Breneman, a five-star tight end, took Ford under his wing despite only the one-year difference in class. Breneman is a junior, Ford a sophomore.
Ford, who will be the Colts' unquestioned QB this fall, went to a parochial school for his middle school years and was slated to attend Red Land High School -- Cedar Cliff's top rival -- before transferring to Cedar Cliff for high school for academic reasons. Befriending Breneman helped smooth Ford's transition.
"Everyone knows who Adam Breneman is," Ford said laughing. "When I walked into school he kind of took me around and introduced me to people. He made everything so much easier."

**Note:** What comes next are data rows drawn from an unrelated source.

Lemma returns_new_list_add (a b : loc) : returns_new (list_add (S := S) a b).
Proof.
  unfold list_add.
  apply returns_new_bind; [eauto with store_grows |]. intros xs.
  apply returns_new_bind; [eauto with store_grows |]. intros ys.
  apply returns_new_alloc.
Qed.

Lemma returns_new_get_agent_response_at l :
  returns_new (get_agent_response_at service utils l).
Proof.
  unfold get_agent_response_at.
  apply returns_new_bind; [eauto with store_grows |]. intros cur.
  apply returns_new_bind; [eauto with store_grows |]. intros completion.
  apply returns_new_bind; [eauto with store_grows |]. intros reply.
  apply returns_new_bind; [eauto with store_grows |]. intros m.
  apply returns_new_bind; [eauto with store_grows |]. intros single.
  apply returns_new_bind_ret, returns_new_list_add.
Qed.

(** *** What a reader sees *)

Lemma deref_mono h h' (i : loc) (d : message) :
  h ⊆ h' → deref h i = Some d → deref h' i = Some d.
Proof.
  intros Hsub. unfold deref.
  destruct (h !! i) as [[items|d']|] eqn:Hi; try done.
  intros [= <-]. by rewrite (lookup_weaken _ _ _ _ Hi Hsub).
Qed.

Lemma mapM_deref_mono h h' (items : list loc) (ms : list message) :
  h ⊆ h' → mapM (deref h) items = Some ms → mapM (deref h') items = Some ms.
Proof.
  intros Hsub. rewrite !mapM_Some. intros Hall.
  eapply Forall2_impl; [exact Hall |].
  intros i d. by apply deref_mono.
Qed.

Lemma snapshot_mono h h' l (ms : list message) :
  h ⊆ h' → snapshot h l = Some ms → snapshot h' l = Some ms.
Proof.
  intros Hsub. unfold snapshot.
  destruct (h !! l) as [[items|d]|] eqn:Hl; try done.
  rewrite (lookup_weaken _ _ _ _ Hl Hsub). by apply mapM_deref_mono.
Qed.

Lemma snapshot_items h l (ms : list message) :
  snapshot h l = Some ms →
  ∃ items, h !! l = Some (OList items) ∧ mapM (deref h) items = Some ms.
Proof.
  unfold snapshot. destruct (h !! l) as [[items|d]|]; try done.
  intros Hms. by exists items.
Qed.

(** A computation that returns the location of a list a reader sees as
    [ms], adds objects only and leaves the world outside as it is. *)
Definition yields (m : M (state S) loc) st (ms : list message) : Prop :=
  ∃ l st',
    m st = (Return l, st')
    ∧ store st ⊆ store st'
    ∧ outside st' = outside st
    ∧ snapshot (store st') l = Some ms.

Lemma list_add_yields (a b : loc) st (ms1 ms2 : list message) :
  snapshot (store st) a = Some ms1 →
  snapshot (store st) b = Some ms2 →
  yields (list_add a b) st (ms1 ++ ms2).
Proof.
  intros (xs & Ha & Hxs)%snapshot_items (ys & Hb & Hys)%snapshot_items.
  pose proof (fresh_unused (store st)) as Hnew.
  pose proof (insert_subseteq (store st) _ (OList (xs ++ ys)) Hnew) as Hsub.
  exists (fresh (dom (store st))),
         (State (<[fresh (dom (store st)) := OList (xs ++ ys)]> (store st))
                (outside st)).
  split.
  { unfold list_add, mbind, M_bind, read_list. by rewrite Ha, Hb. }
  split; [exact Hsub |]. split; [done |].
  unfold snapshot. simpl. rewrite lookup_insert_eq.
  apply mapM_Some, Forall2_app; apply mapM_Some;
    eapply mapM_deref_mono; eauto.
Qed.

Lemma singleton_yields (d : message) st :
  yields (m ← alloc (ODict d); alloc (OList [m])) st [d].
Proof.
  pose proof (fresh_unused (store st)) as Hnew.
  set (l1 := fresh (dom (store st))) in *.
  set (h1 := <[l1 := ODict d]> (store st)).
  pose proof (fresh_unused h1) as Hnew1.
  set (l2 := fresh (dom h1)) in *.
  exists l2, (State (<[l2 := OList [l1]]> h1) (outside st)).
  split; [done |].
  split.
  { simpl. etrans; [apply (insert_subseteq _ l1 (ODict d) Hnew) |].
    by apply insert_subseteq. }
  split; [done |].
  unfold snapshot. simpl. rewrite lookup_insert_eq. simpl.
  unfold deref. rewrite lookup_insert_ne.
  - unfold h1. by rewrite lookup_insert_eq.
  - intros Heq. rewrite Heq in Hnew1. unfold h1 in Hnew1.
    by rewrite lookup_insert_eq in Hnew1.
Qed.

(** [[d] + l]: the display of the dict, the list display around it, and the
    sum with the list at [l]. *)
Lemma prepend_yields (d : message) l st (ms : list message) :
  snapshot (store st) l = Some ms →
  yields (m ← alloc (ODict d); single ← alloc (OList [m]); list_add single l)
         st (d :: ms).
Proof.
  intros Hl.
  destruct (singleton_yields d st) as (l2 & st2 & Hrun & Hsub & Hout & Hsingle).
  destruct (list_add_yields l2 l st2 [d] ms Hsingle
              (snapshot_mono _ _ _ _ Hsub Hl))
    as (l3 & st3 & Hrun3 & Hsub3 & Hout3 & Hsum).
  exists l3, st3. split; [|split; [|split]].
  - unfold mbind, M_bind in *. simpl in *.
    injection Hrun as <- <-. exact Hrun3.
  - by etrans.
  - congruence.
  - exact Hsum.
Qed.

The presence of Breneman made Ford's transition on the field easier, too. The 6-foot-5, 225-pound tight end is the first five-star prospect at his position in the last four years. Ford, a lanky 6-foot-3, 180-pound southpaw, entered the season as a rotational quarterback but took over the reins midway through Cedar Cliff's first-round playoff game -- the Colts' first home playoff game in school history.
Trailing by two scores, Breneman and Ford hooked up four times for touchdowns. In the first half.
In that game, Breneman, who was triple-covered the entire second half, said you could see the culmination of the mental progress Ford made that season, his first on the varsity team.
"He could always throw the ball. God gave him that ability and thank God he did," Breneman said. "The big thing was mentally ... and the maturity he has as only a sophomore. He's making his reads. If the No. 1 or No. 2 guy isn't there he checks down to the third guy. A lot of young quarterbacks struggle with that, but he's doing it pretty well."
Colleges are now starting to take notice of Ford, who grew up idolizing former Penn State lefty quarterback Zack Mills. Ford has visited Maryland, Penn State and Rutgers and plans to hit the camp circuit during the summer.
Breneman is one of the most sought-after prospects in the East. One of 26 early five-star prospects, Breneman has 29 offers and all but one is from a BCS conference. Alabama, Florida, Notre Dame and Ohio State are just a handful of programs that highlight those scholarships.
For Breneman and Ford, who jokes about mooching off of Breneman's recognition, the recruiting process is something the two are constantly discussing.
"There isn't a day we don't talk about it," Breneman said. "We both love football and college, and we're both getting recruited. It's cool to kind of have a best friend also getting recruited with me. It helps us grow closer together on the field and off the field."